我正在使用Hibernate作爲ORM工具,並且在從表中加載數據時出現以下錯誤。使用休眠時從表加載數據時出錯
org.hibernate.HibernateException: CGLIB Enhancement failed: com.hotel.entity.HotelUser
at org.hibernate.proxy.pojo.cglib.CGLIBLazyInitializer.getProxy(CGLIBLazyInitializer.java:96)
at org.hibernate.proxy.pojo.cglib.CGLIBProxyFactory.getProxy(CGLIBProxyFactory.java:49)
at org.hibernate.tuple.entity.AbstractEntityTuplizer.createProxy(AbstractEntityTuplizer.java:379)
at org.hibernate.persister.entity.AbstractEntityPersister.createProxy(AbstractEntityPersister.java:3455)
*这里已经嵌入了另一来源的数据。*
(** * ms-rest-nodeauth: token credentials

    A shallow embedding of the two credential classes of the library,
    [AzureCliCredentials] (lib/credentials/azureCliCredentials.ts) and
    [MSITokenCredentials] (dist/lib/credentials/msiTokenCredentials.js),
    together with the properties of their [getToken] / [signRequest]
    methods.

    Conventions of the embedding:
    - a JavaScript string is a [string] holding its UTF-8 bytes;
    - a JavaScript number is an integer [Z], NaN, or any other number
      given by the text JavaScript prints for it; epoch milliseconds are
      integers, and the time value of a [Date] is an [option Z], [None]
      being NaN;
    - an [async] method is a state transformer that returns either the
      value the promise resolves with or the error it rejects with;
      a state change made before a [throw] persists;
    - the collaborators outside the repository ([execAz], the HTTP
      client, [Date.parse], the header-name constant) are parameters. *)

From Stdlib Require Import ZArith Lia Ascii String.
From stdpp Require Import base option list strings gmap pretty.

Local Set Warnings "-register-all".
Local Open Scope Z_scope.
Local Open Scope string_scope.

(** ** JavaScript values *)

(** A number: an integer, NaN, or any other number (a fraction, an
    infinity), which is told from the rest by the text JavaScript prints
    for it and by nothing else. *)
Inductive JsNumber :=
| Int (z : Z)
| NaN
| Real (text : string).

Coercion Int : Z >-> JsNumber.

(** Objects are the ones of data: they hold values, never functions. *)
Inductive JsValue : Type :=
| VUndefined
| VNull
| VBool (b : bool)
| VNum (n : JsNumber)
| VStr (s : string)
| VBoxedBool (b : bool)          (* new Boolean(b) *)
| VBoxedNum (n : JsNumber)       (* new Number(n)  *)
| VBoxedStr (s : string)         (* new String(s)  *)
| VArr (items : list JsValue)
| VObj (fields : gmap string JsValue).

(** The answers of [typeof] on the values above. *)
Inductive JsType := TUndefined | TObject | TBoolean | TNumber | TString.

Definition typeof (v : JsValue) : JsType :=
  match v with
  | VUndefined => TUndefined
  | VBool _ => TBoolean
  | VNum _ => TNumber
  | VStr _ => TString
  | VNull | VBoxedBool _ | VBoxedNum _ | VBoxedStr _ | VArr _ | VObj _ => TObject
  end.

#[global] Instance JsType_eq_dec : EqDecision JsType.
Proof. solve_decision. Defined.

(** [ToBoolean]: what [!v] and [v ? a : b] look at. *)
Definition truthy (v : JsValue) : bool :=
  match v with
  | VUndefined | VNull => false
  | VBool b => b
  | VNum (Int z) => negb (Z.eqb z 0)
  | VNum NaN => false
  | VStr s => negb (String.eqb s "")
  | _ => true
  end.

Definition join_with (sep : string) (parts : list string) : string :=
  match parts with
  | [] => ""
  | p :: ps => fold_left (fun acc q => acc ++ sep ++ q) ps p
  end.

(** [v.valueOf()]: a primitive is its own value, a wrapper object gives the
    primitive it boxes, any other object gives itself.  [None] is the
    [TypeError] of a call that cannot be made: on [undefined] and [null],
    and on an object whose own [valueOf] property hides the inherited
    method (the property holds data, and data cannot be called). *)
Definition valueOf (v : JsValue) : option JsValue :=
  match v with
  | VUndefined | VNull => None
  | VBoxedBool b => Some (VBool b)
  | VBoxedNum n => Some (VNum n)
  | VBoxedStr s => Some (VStr s)
  | VObj fields =>
      match fields !! "valueOf" with
      | Some _ => None
      | None => Some v
      end
  | _ => Some v
  end.

(** Whether [v] can be converted to a string.  An object whose own
    [toString] property hides the inherited method cannot: the conversion
    throws a [TypeError]; so does that of an array which holds one. *)
Fixpoint prints (v : JsValue) : bool :=
  match v with
  | VObj fields => bool_decide (fields !! "toString" = None)
  | VArr items => forallb prints items
  | _ => true
  end.

(** [v[p]]: reading a property.  [None] is the [TypeError] of reading from
    [undefined] or [null]; a property that is not there reads as
    [undefined]. *)
Definition get_property (v : JsValue) (p : string) : option JsValue :=
  match v with
  | VUndefined | VNull => None
  | VObj fields => Some (default VUndefined (fields !! p))
  | _ => Some VUndefined
  end.

(** ** Errors and the host engine *)

Record JsError := {
  name : string;
  message : string;
  stack : string;
  stderr : option string            (* set by a failed child process only *)
}.

(** What the JavaScript engine decides and the library does not. *)
Class Engine := {
  captureStack : string -> string -> string;   (* error name, message *)
  nullAccessMessage : JsValue -> string -> string;
  (* the text for calling, on a value, a property that is no function *)
  notCallableMessage : JsValue -> string -> string;
  (* the text for a value that cannot be converted to a primitive one *)
  notPrimitiveMessage : JsValue -> string;
  (* the text printed for an integer of magnitude 2^53 or more: the
     shortest digits that read back as the same number, in exponent form
     from 10^21 on *)
  shortestDigits : Z -> string;
  Date_parse : string -> option Z              (* None is NaN *)
}.

(** Printing of a number, as a template literal does it: an integer
    below 2^53 in magnitude by its decimal digits, a larger one by the
    digits the engine picks for it. *)
Definition Number_toString `{Engine} (n : JsNumber) : string :=
  match n with
  | Int z =>
      if bool_decide (Z.abs z < 2 ^ 53) then pretty z else shortestDigits z
  | NaN => "NaN"
  | Real text => text
  end.

(** [ToString]: the conversion a template literal applies to [${v}], for
    the [v] that [prints]. *)
Fixpoint ToString `{Engine} (v : JsValue) : string :=
  match v with
  | VUndefined => "undefined"
  | VNull => "null"
  | VBool b | VBoxedBool b => if b then "true" else "false"
  | VNum n | VBoxedNum n => Number_toString n
  | VStr s | VBoxedStr s => s
  | VArr items =>
      join_with ","
        (map (fun x => match x with
                       | VUndefined | VNull => ""
                       | _ => ToString x
                       end) items)
  | VObj _ => "[object Object]"
  end.

Section Errors.
Context `{Engine}.

Definition new_Error (msg : string) : JsError :=
  {| name := "Error"; message := msg;
     stack := captureStack "Error" msg; stderr := None |}.

Definition new_TypeError (msg : string) : JsError :=
  {| name := "TypeError"; message := msg;
     stack := captureStack "TypeError" msg; stderr := None |}.
End Errors.

(** ** Asynchronous computations over a mutable state *)

Definition Async (S A : Type) : Type := S -> (JsError + A) * S.

Definition resolve {S A} (a : A) : Async S A := fun s => (inr a, s).
Definition throw {S A} (e : JsError) : Async S A := fun s => (inl e, s).

Definition await {S A B} (m : Async S A) (k : A -> Async S B) : Async S B :=
  fun s => match m s with
           | (inr a, s') => k a s'
           | (inl e, s') => (inl e, s')
           end.

Definition try_catch {S A} (body : Async S A) (handler : JsError -> Async S A)
  : Async S A :=
  fun s => match body s with
           | (inl e, s') => handler e s'
           | settled => settled
           end.

Definition gets {S A} (f : S -> A) : Async S A := fun s => (inr (f s), s).
Definition modify {S} (f : S -> S) : Async S unit := fun s => (inr tt, f s).

#[global] Instance Async_ret {S} : MRet (Async S) := @resolve S.
#[global] Instance Async_bind {S} : MBind (Async S) :=
  fun A B k m => await m k.

(** Unfolds the plumbing of a computation so that [simpl] can run it. *)
Ltac run_async :=
  unfold mbind, mret, Async_bind, Async_ret, await, try_catch, resolve,
    throw, gets, modify in *; simpl in *.

(** ** The part of ms-rest-js the credentials touch *)

Module MsRest.
(** An outgoing request; only its header map is written here. *)
Record WebResource := {
  url : string;
  method : string;
  body : string;
  headers : gmap string string
}.

Definition set_header (k v : string) (r : WebResource) : WebResource :=
  {| url := url r; method := method r; body := body r;
     headers := <[k := v]> (headers r) |}.

(** The outcome of [ServiceClient.sendRequest]. *)
Record HttpOperationResponse := {
  bodyAsText : JsValue;            (* string | null *)
  bodyAsJson : JsValue
}.
End MsRest.

(** Requests are objects shared with the caller: they live in a store and
    are passed by reference. *)
Definition ref := nat.

(** The double-quote character, for the command lines handed to [az]. *)
Definition dquote : string := String (Ascii.ascii_of_nat 34) EmptyString.

(** ** Dates *)

(** A [Date] object is its time value: milliseconds since the epoch, or
    NaN for an invalid date. *)
Inductive JsDate := MkDate (timeValue : option Z).

Definition getTime (d : JsDate) : option Z :=
  match d with MkDate t => t end.

(** [new Date(x)] for the [x] the code passes: a string, or [undefined]
    when the property was missing. *)
Definition new_Date `{Engine} (x : option string) : JsDate :=
  match x with
  | Some s => MkDate (Date_parse s)
  | None => MkDate None
  end.

(** [Math.floor(t / 1000)] on a time value.  Time values are integers of
    magnitude at most 8.64e15, for which the floating-point quotient
    floors to the integer quotient. *)
Definition floor_seconds (t : option Z) : option Z :=
  (fun ms => ms / 1000) <$> t.

(** [a - b < c] on numbers, false as soon as [a] is NaN. *)
Definition sub_lt (a : option Z) (b c : Z) : bool :=
  match a with
  | Some x => bool_decide (x - b < c)
  | None => false
  end.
at org.hibernate.event.def.DefaultLoadEventListener.createProxyIfNecessary(DefaultLoadEventListener.java:257)
at org.hibernate.event.def.DefaultLoadEventListener.proxyOrLoad(DefaultLoadEventListener.java:191)
at org.hibernate.event.def.DefaultLoadEventListener.onLoad(DefaultLoadEventListener.java:103)
at org.hibernate.impl.SessionImpl.fireLoad(SessionImpl.java:878)
at org.hibernate.impl.SessionImpl.load(SessionImpl.java:795)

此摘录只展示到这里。